Hey, Happy New Year. Today, proma is officially GA.

This came later than I expected, but compared to the project’s current complexity, it’s actually reasonable. Moreover, it happens to be on New Year’s Day, so it’s also auspicious.

Preliminary work is nearing its end. What needs to be done next is to check the remaining bugs in preliminary projects, conduct multiple full tests, and ensure operational stability.

After everything is complete, proma and uncover can be sent to GitHub actions.

February 5

proma’s existing code is already perfected. Unless major changes are needed, there shouldn’t be much left to touch.

I established a private repo to test actions. This thing can’t be expected to succeed the first time.

However, when the program was more than halfway through, bad news came. The program on actions threw a weird error. Because the process exited abnormally, actions directly interrupted the subsequent packaging and uploading process, forcing me to spend another hour or two doing full testing on my own computer.

The local testing stage was lucky - successfully reproduced the error consistent with the online environment. However, being “lucky” revealed misfortune: Baidu Tieba’s rate limit (captcha, anti-crawling, pretty much the same thing) resumed operation.

What does “resumed” mean? It’s like this: since New Year’s Eve until yesterday, Baidu Tieba’s anti-crawling mechanism seemed to be completely shut down - test processes over the past few days were unusually smooth. Even multiple consecutive full tests never encountered rate limit even once. Before this, Baidu Tieba had what could be called a brutal anti-crawling mechanism: suppose not going through mobile API, you’d be blocked by captcha within 30 requests.

This problem isn’t unsolvable. The general method in the crawler industry is to directly hook up a proxy pool, switch to the next IP when one goes bad. For me, just send my proxy into actions together and turn on load balancing. proma’s code all uses https and enables certificate verification, so even with a proxy there won’t be MITM suspicions.

It’s just that this way, the workload increases again.

And even more regrettable, we missed the optimal launch window.

Some other things to say

This project has been ongoing for exactly two months. Look at how much I’ve put into it in these two months:

Directly created all-green tiles since December.

All-green means new code commits every day.

I have huge enthusiasm for this project because I really, really want to see the past times.

Furry, now also called 福瑞 (in Chinese internet culture), experienced explosive growth around 2018-2019. The scale of the furry community became unprecedentedly large in a very short time, and this quantitative change also caused qualitative change - furry, as if overnight, became known to everyone. Now, if you randomly find someone on bilibili, they probably know what “福瑞” is; even quite a few of my elementary school classmates already know about furry.

Actually disharmonious signs have long appeared within furry. These signs are precisely the side effects brought by the explosive growth. For example, before furry was widely known to the public, discussions about “getting younger” and “callout culture” had already appeared internally.

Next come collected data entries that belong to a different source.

Lemma snap_to_lane_frame (e : GameEngine) :
  state (engine_after (snap_to_lane e)) = state e /\
  obstacles (engine_after (snap_to_lane e)) = obstacles e /\
  coins (engine_after (snap_to_lane e)) = coins e /\
  jump_timer (engine_after (snap_to_lane e)) = jump_timer e /\
  jumping (player (engine_after (snap_to_lane e))) = jumping (player e) /\
  jump_height (player (engine_after (snap_to_lane e))) = jump_height (player e).
Proof.
  unfold snap_to_lane.
  destruct (index LANE_POSITIONS (lane (player e))); repeat split; reflexivity.
Qed.

(** A move leaves the score board and the objects alone. *)
Lemma move_player_frame (direction : string) (e : GameEngine) :
  state (engine_after (move_player direction e)) = state e /\
  obstacles (engine_after (move_player direction e)) = obstacles e /\
  coins (engine_after (move_player direction e)) = coins e.
Proof.
  unfold move_player.
  repeat match goal with
         | |- context [if ?c then _ else _] => destruct c
         end;
    try (repeat split; reflexivity).
  - destruct (snap_to_lane_frame
                (with_player (set_lane (lane (player e) - 1) (player e)) e))
      as (S & O & C & _).
    now rewrite S, O, C.
  - destruct (snap_to_lane_frame
                (with_player (set_lane (lane (player e) + 1) (player e)) e))
      as (S & O & C & _).
    now rewrite S, O, C.
Qed.

Lemma new_engine_state (now : Q) (f : ScoreFile) (blank : GameEngine) :
  exists n, state (new_engine now f blank) = mkGameState 0 0 0 3 1 false false n.
Proof. destruct f; eexists; reflexivity. Qed.

Lemma default_state_inv (n : Z) :
  lives_inv (mkGameState 0 0 0 3 1 false false n) /\
  speed_inv (mkGameState 0 0 0 3 1 false false n).
Proof.
  unfold lives_inv, speed_inv.
  cbn [lives game_over distance speed_multiplier].
  split; split.
  - lia.
  - split; [discriminate|lia].
  - lia.
  - reflexivity.
Qed.

(** Every step keeps the two invariants of the score board. *)
Lemma step_state_inv (o : Op) (e : GameEngine) :
  nonneg_time o ->
  lives_inv (state e) /\ speed_inv (state e) ->
  lives_inv (state (engine_after (step o e))) /\
  speed_inv (state (engine_after (step o e))).
Proof.
  intros T [L S]. destruct o as [dt rnd | d | | now]; cbn [step].
  - destruct (paused (state e)) eqn:P;
      [|destruct (game_over (state e)) eqn:G].
    + rewrite update_game_stopped by auto. now split.
    + rewrite update_game_stopped by auto. now split.
    + destruct (update_game_frame dt rnd e) as (os & cs & E & _);
        [now split|].
      rewrite E. cbn [engine_after]. split.
      * now apply frame_lives_inv.
      * now apply frame_speed_inv.
  - destruct (move_player_frame d e) as (E & _). rewrite E. now split.
  - cbn. split; assumption.
  - apply (default_state_inv 0).
Qed.

Lemma reachable_state_inv (e : GameEngine) :
  reachable e -> lives_inv (state e) /\ speed_inv (state e).
Proof.
  induction 1 as [now f blank | o e R IH T].
  - destruct (new_engine_state now f blank) as [n ->].
    apply default_state_inv.
  - now apply step_state_inv.
Qed.

Lemma reachable_run (ops : list Op) (e : GameEngine) :
  reachable e -> Forall nonneg_time ops -> reachable (run ops e).
Proof.
  revert e. induction ops as [|o ops IH]; intros e R F.
  - exact R.
  - inversion F; subst. cbn [run]. apply IH; [|assumption].
    now apply reach_step.
Qed.

End StateInvariants.

(** * The jump *)

Section Jump.

Lemma spec_jump_height_rise (t : Q) :
  t < 1 # 2 -> spec_jump_height t = 80 * (t / (1 # 2)).
Proof.
  intros H. unfold spec_jump_height.
  apply ltb_lt in H. now rewrite H.
Qed.

Lemma spec_jump_height_fall (t : Q) :
  1 # 2 <= t -> t < 1 ->
  spec_jump_height t = 80 * (1 - (t - (1 # 2)) / (1 # 2)).
Proof.
  intros H1 H2. unfold spec_jump_height.
  apply ltb_ge in H1. apply ltb_lt in H2. now rewrite H1, H2.
Qed.

Lemma spec_jump_height_landed (t : Q) : 1 <= t -> spec_jump_height t = 0.
Proof.
  intros H. unfold spec_jump_height.
  assert (H1 : 1 # 2 <= t) by lra.
  apply ltb_ge in H1. apply ltb_ge in H. now rewrite H1, H.
Qed.

Lemma spec_jump_height_symmetric (t : Q) :
  0 <= t -> t <= 1 -> spec_jump_height t == spec_jump_height (1 - t).
Proof.
  intros H0 H1.
  destruct (Qlt_le_dec t (1 # 2)) as [A | A].
  - rewrite (spec_jump_height_rise t A).
    destruct (Qlt_le_dec 0 t) as [B | B].
    + rewrite (spec_jump_height_fall (1 - t)) by lra. field.
    + rewrite (spec_jump_height_landed (1 - t)) by lra.
      assert (E : t == 0) by lra. rewrite E. reflexivity.
  - destruct (Qlt_le_dec t 1) as [B | B].
    + rewrite (spec_jump_height_fall t A B).
      destruct (Qlt_le_dec (1 # 2) t) as [C | C].
      * rewrite (spec_jump_height_rise (1 - t)) by lra. field.
      * assert (E : t == 1 # 2) by lra.
        rewrite (spec_jump_height_fall (1 - t)) by lra.
        rewrite E. reflexivity.
    + rewrite (spec_jump_height_landed t B).
      rewrite (spec_jump_height_rise (1 - t)) by lra.
      assert (E : t == 1) by lra. rewrite E. reflexivity.
Qed.

Lemma update_slide_jump (delta_time : Q) (e : GameEngine) :
  jumping (player (_update_slide delta_time e)) = jumping (player e) /\
  jump_height (player (_update_slide delta_time e)) = jump_height (player e) /\
  jump_timer (_update_slide delta_time e) = jump_timer e.
Proof.
  unfold _update_slide.
  destruct (sliding (player e)); [destruct (geb _ _)|];
    repeat split; reflexivity.
Qed.

(** One frame of the jump: the timer accumulates, the height is the
    profile at the new timer, and the player lands from one second on. *)
Lemma update_player_actions_jump (delta_time : Q) (e : GameEngine) :
  jumping (player e) = true ->
  let t := jump_timer e + delta_time in
  let a := _update_player_actions delta_time e in
  (t < 1 ->
   jumping (player a) = true /\ jump_timer a = t /\
   jump_height (player a) = spec_jump_height t) /\
  (1 <= t ->
   jumping (player a) = false /\ jump_timer a = 0 /\
   jump_height (player a) = 0).
Proof.
  intros J t a. subst a. unfold _update_player_actions.
  destruct (update_slide_jump delta_time (_update_jump delta_time e))
    as (-> & -> & ->).
  unfold _update_jump. rewrite J. cbv zeta. fold t.
  split; intros H.
  - unfold spec_jump_height.
    destruct (ltb t (1 # 2)).
    + cbn. now rewrite J.
    + apply ltb_lt in H. rewrite H. cbn. now rewrite J.
  - assert (H1 : 1 # 2 <= t) by lra.
    apply ltb_ge in H1. apply ltb_ge in H. rewrite H1, H.
    repeat split; reflexivity.
Qed.

Lemma update_player_actions_grounded (delta_time : Q) (e : GameEngine) :
  jumping (player e) = false ->
  let a := _update_player_actions delta_time e in
  jumping (player a) = false /\ jump_timer a = jump_timer e /\
  jump_height (player a) = jump_height (player e).
Proof.
  intros J a. subst a. unfold _update_player_actions.
  destruct (update_slide_jump delta_time (_update_jump delta_time e))
    as (-> & -> & ->).
  unfold _update_jump. rewrite J. repeat split; assumption || reflexivity.
Qed.

Lemma update_player_actions_jump_inv (delta_time : Q) (e : GameEngine) :
  0 <= delta_time -> jump_inv e ->
  jump_inv (_update_player_actions delta_time e).
Proof.
  intros T I. unfold jump_inv in *.
  destruct (jumping (player e)) eqn:J.
  - destruct I as (I0 & I1 & _).
    destruct (update_player_actions_jump delta_time e J) as [A B].
    destruct (Qlt_le_dec (jump_timer e + delta_time) 1) as [C | C].
    + destruct (A C) as (-> & -> & ->).
      split; [lra|]. split; [exact C|reflexivity].
    + destruct (B C) as (-> & -> & ->). split; reflexivity.
  - destruct (update_player_actions_grounded delta_time e J) as (-> & -> & ->).
    exact I.
Qed.

Lemma move_player_jump_inv (direction : string) (e : GameEngine) :
  jump_inv e -> jump_inv (engine_after (move_player direction e)).
Proof.
  intros I. unfold move_player.
  destruct (game_over (state e) || paused (state e)); [exact I|].
  destruct (String.eqb direction "left" && (0 <? lane (player e))%Z).
  { unfold jump_inv.
    destruct (snap_to_lane_frame
                (with_player (set_lane (lane (player e) - 1) (player e)) e))
      as (_ & _ & _ & -> & -> & ->).
    exact I. }
  destruct (String.eqb direction "right" && (lane (player e) <? 2)%Z).
  { unfold jump_inv.
    destruct (snap_to_lane_frame
                (with_player (set_lane (lane (player e) + 1) (player e)) e))
      as (_ & _ & _ & -> & -> & ->).
    exact I. }
  destruct (String.eqb direction "up" && negb (jumping (player e))) eqn:U.
  { apply andb_true_iff in U. destruct U as [_ U].
    apply negb_true_iff in U.
    unfold jump_inv in *. rewrite U in I. destruct I as [H _].
    cbn [engine_after player jump_timer with_jump_timer with_player
         set_jumping jumping jump_height].
    split; [apply Qle_refl|]. split; [reflexivity|].
    rewrite H. reflexivity. }
  destruct (String.eqb direction "down" && negb (sliding (player e)));
    exact I.
Qed.

Lemma step_jump_inv (o : Op) (e : GameEngine) :
  nonneg_time o -> jump_inv e -> jump_inv (engine_after (step o e)).
Proof.
  intros T I. destruct o as [dt rnd | d | | now]; cbn [step].
  - destruct (paused (state e)) eqn:P;
      [|destruct (game_over (state e)) eqn:G].
    + now rewrite update_game_stopped by auto.
    + now rewrite update_game_stopped by auto.
    + destruct (update_game_frame dt rnd e) as (os & cs & E & _);
        [now split|].
      rewrite E. cbn [engine_after].
      pose proof (update_player_actions_jump_inv dt e T I) as I'.
      unfold jump_inv in *.
      now rewrite frame_player, frame_jump_timer.
  - now apply move_player_jump_inv.
  - exact I.
  - cbn. split; reflexivity.
Qed.

Lemma reachable_jump_inv (e : GameEngine) : reachable e -> jump_inv e.
Proof.
  induction 1 as [now f blank | o e R IH T].
  - destruct f; cbn; split; reflexivity.
  - now apply step_jump_inv.
Qed.

End Jump.

(** * No call raises on a reachable engine *)

Section NoRaise.

Lemma index_lane (l : Z) :
  (0 <= l <= 2)%Z -> exists px, index LANE_POSITIONS l = Ok px.
Proof.
  intros H.
  assert (C : l = 0%Z \/ l = 1%Z \/ l = 2%Z) by lia.
  destruct C as [-> | [-> | ->]]; eexists; reflexivity.
Qed.

Lemma snap_to_lane_returns (e : GameEngine) :
  lane_inv e ->
  exists px,
    snap_to_lane e = Returns (with_player (set_player_x px (player e)) e).
Proof.
  intros H. unfold snap_to_lane.
  destruct (index_lane (lane (player e)) H) as [px ->]. now exists px.
Qed.

Lemma update_player_actions_lane (delta_time : Q) (e : GameEngine) :
  lane (player (_update_player_actions delta_time e)) = lane (player e).
Proof.
  unfold _update_player_actions, _update_slide, _update_jump.
  destruct (jumping (player e));
    [destruct (ltb (jump_timer e + delta_time) (1 # 2));
     [|destruct (ltb (jump_timer e + delta_time) 1)]|];
    cbn [player with_player with_jump_timer set_jump_height set_jumping
         sliding slide_timer];
    destruct (sliding (player e)); try destruct (geb _ _); reflexivity.
Qed.

(** A move returns, and the player stays in one of the three lanes. *)
Lemma move_player_returns (direction : string) (e : GameEngine) :
  lane_inv e ->
  exists e', move_player direction e = Returns e' /\ lane_inv e'.
Proof.
  intros H. unfold move_player.
  destruct (game_over (state e) || paused (state e)); [now exists e|].
  destruct (String.eqb direction "left" && (0 <? lane (player e))%Z) eqn:L.
  { apply andb_true_iff in L. destruct L as [_ L]. apply Z.ltb_lt in L.
    destruct (snap_to_lane_returns
                (with_player (set_lane (lane (player e) - 1) (player e)) e))
      as [px ->].
    - unfold lane_inv in *. cbn. lia.
    - eexists. split; [reflexivity|]. unfold lane_inv in *. cbn. lia. }
  destruct (String.eqb direction "right" && (lane (player e) <? 2)%Z) eqn:R.
  { apply andb_true_iff in R. destruct R as [_ R]. apply Z.ltb_lt in R.
    destruct (snap_to_lane_returns
                (with_player (set_lane (lane (player e) + 1) (player e)) e))
      as [px ->].
    - unfold lane_inv in *. cbn. lia.
    - eexists. split; [reflexivity|]. unfold lane_inv in *. cbn. lia. }
  destruct (String.eqb direction "up" && negb (jumping (player e)));
    [eexists; split; [reflexivity|exact H]|].
  destruct (String.eqb direction "down" && negb (sliding (player e)));
    eexists; split; reflexivity || exact H.
Qed.

Lemma step_returns (o : Op) (e : GameEngine) :
  lane_inv e -> exists e', step o e = Returns e' /\ lane_inv e'.
Proof.
  intros H. destruct o as [dt rnd | d | | now]; cbn [step].
  - destruct (paused (state e)) eqn:P;
      [|destruct (game_over (state e)) eqn:G].
    + rewrite update_game_stopped by auto. now exists e.
    + rewrite update_game_stopped by auto. now exists e.
    + destruct (update_game_frame dt rnd e) as (os & cs & E & _);
        [now split|].
      rewrite E. eexists. split; [reflexivity|].
      unfold lane_inv. rewrite frame_player, update_player_actions_lane.
      exact H.
  - now apply move_player_returns.
  - eexists. split; [reflexivity|exact H].
  - eexists. split; [reflexivity|]. unfold lane_inv. cbn. lia.
Qed.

During the project’s development, I saw traces left by people from the past, many many. The community was truly small back then - in 2013, the fursuit 吧 didn’t even have a thousand people. And more importantly, discussions were truly harmonious. In the first few years when this subculture just entered China, everyone held hope and enthusiasm, discussing details of making suits or sharing videos from YouTube, and there would never be drama or callouts.

We can’t go back, but at least we can still have it in memories. These memory fragments keep motivating me to continue, determined to finish this project, even if in the end only I want to see it, I’m satisfied.

…However, this isn’t all. If it were just such a pure purpose, I wouldn’t need to bother with actions and proxy pools. However, what happened to the fursuit 吧 during 2017-2018 makes it necessary for me to bother. This is also my other half of motivation.

Let me tell you what I actually saw in the 吧 backend: after the 吧 was usurped in 2018, the newly appointed moderator was someone we’d never seen before. And what was his real identity?

A spamming bot.

He’s not furry, not even a real person, just one of many purchased bot accounts.

And “飛翔之龍” and others who organized campaigns against 混血狼狗 elsewhere, their accounts were also used for spamming.

The first thing the “bot moderator” did after taking office was to destroy traces of their own people’s spamming, and at the same time took away all of 混血狼狗’s posts. Our history was gone.

I’m really angry, but in 2018 they indeed grasped public opinion, and we couldn’t take back the 吧 and history at that time.

Being able to get today’s opportunity, I’m determined to reveal all of this to the world. Precisely because of this, I can’t leave them even the slightest breakthrough in public opinion. So I thought of using the automated program “GitHub actions” that isn’t subject to manual intervention and open source software to prove my project’s impartiality.

A code review buddy asked me, why go through all this trouble? You’re way too much of a clean freak.

I think I have no other choice.

(In the future I might selectively make parts of this article public. Obviously this section ~~probably~~ definitely won’t be in the public scope)

February 6

I take back what I said in the last entry about “Baidu Tieba relaxed anti-crawling mechanisms during New Year.” Because I just discovered that my Windows computer apparently never encounters anti-crawling captcha at any time, but both my Mac computer and actions do, and the speed of encountering captcha is very fast.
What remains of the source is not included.